Sub-Neural Policies: Option Discovery via Neural Decomposition
Date
Author
Institution
Degree Level
Degree
Department
Supervisor / Co-Supervisor and Their Department(s)
Citation for Previous Publication
Link to Related Item
Abstract
In reinforcement learning, agents solve problems through interactions with the environment. However, when faced with intricate environmental dynamics, learning can become challenging, resulting in sub-optimal policies. A potential remedy to this situation lies in the transfer of knowledge from previously solved tasks to enhance the efficiency of the agent. In this dissertation, we investigate this approach, focusing on the decomposition of neural network policies for Markov Decision Processes into reusable sub-policies, which can be helpful'' for unforeseen tasks. We consider neural networks with piecewise linear activation functions, since they can be transformed into oblique decision trees. Each sub-tree within an oblique decision tree corresponds to a sub-policy associated with the primary task.

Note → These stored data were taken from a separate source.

(* ===== verification/Resolver.v ===== *)
(** * internal/resolver/resolver.go: which resolver handles a job

    The registry and the direct HTTP resolver.  A resolver is a value of the interface
    [Resolver]; those of MEGA and Webshare are in MegaResolver.v and Webshare.v. *)

From S2P Require Import Prelude GoStrings GoError Schema Effects.

#[local] Open Scope string_scope.

Record ResolvedTarget : Type := mkTarget {
  Kind : string;
  TargetURL : string;
  Headers : gmap string string;
  Options : gmap string string;
  TargetFilename : string;
  Size : Z
}.

(** Resolving works on the network only: it is [quiet] on the daemon's own state. *)
Record Resolver : Type := mkResolver {
  CanHandle : string -> bool;
  ResolveURL : string -> prog (res ResolvedTarget);
  resolver_quiet : forall u, quiet (ResolveURL u)
}.

Record Registry : Type := mkRegistry {
  resolvers : list Resolver;
  siteResolvers : gmap string Resolver
}.

Definition NewRegistry (l : list Resolver) : Registry := mkRegistry l ∅.

Section Registry.
Context `{UC : Unicode}.

Definition Resolve (r : Registry) (rawURL : string) : prog (res ResolvedTarget) :=
  match List.find (fun x => CanHandle x rawURL) (resolvers r) with
  | Some x => ResolveURL x rawURL
  | None => Ret (inl (ENew "no_resolver"))
  end.

(** [None] is a nil [Resolver]. *)
Definition RegisterSite (r : Registry) (name : string) (x : option Resolver) : Registry :=
  match x with
  | None => r
  | Some x =>
      let key := ToLower (TrimSpace name) in
      if String.eqb key "" then r
      else mkRegistry (resolvers r) (<[key := x]> (siteResolvers r))
  end.

Definition ResolveWithSite (r : Registry) (site rawURL : string) : prog (res ResolvedTarget) :=
  let site := TrimSpace site in
  if negb (String.eqb site "") then
    match siteResolvers r !! ToLower site with
    | Some x => ResolveURL x rawURL
    | None => Ret (inl (ESentinel ErrUnknownSite))
    end
  else Resolve r rawURL.

Lemma Resolve_quiet (r : Registry) (u : string) : quiet (Resolve r u).
Proof. unfold Resolve. destruct (List.find _ _); [apply resolver_quiet|apply quiet_Ret]. Qed.

Lemma ResolveWithSite_quiet (r : Registry) (s u : string) : quiet (ResolveWithSite r s u).
Proof.
  unfold ResolveWithSite. destruct (negb _); [|apply Resolve_quiet].
  destruct (_ !! _); [apply resolver_quiet|apply quiet_Ret].
Qed.

(** A job's site decides its resolver alone, whatever the spelling:
    registering [name] in any registry makes every site that differs from [name] only in
    case and outer space resolve with that resolver, leaves every other site as it was, and
    a site nobody registered is [ErrUnknownSite] even if some resolver could handle the URL. *)
Theorem ResolveWithSite_site (r : Registry) (name site u : string) (x : Resolver) :
  TrimSpace site <> "" ->
  ResolveWithSite (RegisterSite r name (Some x)) site u
  = (if String.eqb (ToLower (TrimSpace name)) "" then ResolveWithSite r site u
     else if String.eqb (ToLower (TrimSpace name)) (ToLower (TrimSpace site)) then ResolveURL x u
     else ResolveWithSite r site u)
  /\ (siteResolvers r !! ToLower (TrimSpace site) = None ->
      ResolveWithSite r site u = Ret (inl (ESentinel ErrUnknownSite))).
Proof.
  intros Hs. unfold ResolveWithSite. apply String.eqb_neq in Hs. rewrite Hs. cbn [negb].
  split; [|by intros ->]. unfold RegisterSite.
  destruct (String.eqb (ToLower (TrimSpace name)) "") eqn:E; [done|].
  cbn [siteResolvers]. destruct (String.eqb (ToLower _) (ToLower _)) eqn:E2; bool_prop.
  - rewrite E2. by rewrite lookup_insert_eq.
  - by rewrite lookup_insert_ne.
Qed.
End Registry.

(** ** The resolver of direct links *)

Definition http_CanHandle (rawURL : string) : bool :=
  HasPrefix rawURL "http://" || HasPrefix rawURL "https://".

Definition http_Resolve (rawURL : string) : prog (res ResolvedTarget) :=
  Ret (inr (mkTarget "aria2" rawURL ∅ ∅ "" 0)).

Lemma http_quiet (u : string) : quiet (http_Resolve u).
Proof. apply quiet_Ret. Qed.

Definition NewHTTPResolver : Resolver := mkResolver http_CanHandle http_Resolve http_quiet.

#[local] Instance AsciiUnicode : Unicode := {| unicode_lower := ascii_lower |}.

Lemma ResolveWithSite_site_witness :
  ResolveWithSite (RegisterSite (NewRegistry []) "Webshare" (Some NewHTTPResolver)) " WEBSHARE " "u"
  = http_Resolve "u".
Proof.
  destruct (ResolveWithSite_site (NewRegistry []) "Webshare" " WEBSHARE " "u" NewHTTPResolver
              ltac:(by vm_compute)) as [H _]. rewrite H. by vm_compute.
Defined.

We hypothesize that some of these sub-policies can be helpful in downstream tasks. Given that the number of these sub-policies grows exponentially with the neural network's size, we select a subset of such sub-policies while minimizing the Levin Loss. We transform the selected sub-policies into temporally extended actions, or options. To validate the algorithm's ability to discover helpful options, we present empirical findings on two challenging grid-world domains, each characterized by distinct dynamics. The experimental results show that options can occur naturally'' within neural network encoding policies. Our results suggest that the process of decomposing neural network serves as a promising avenue for option discovery.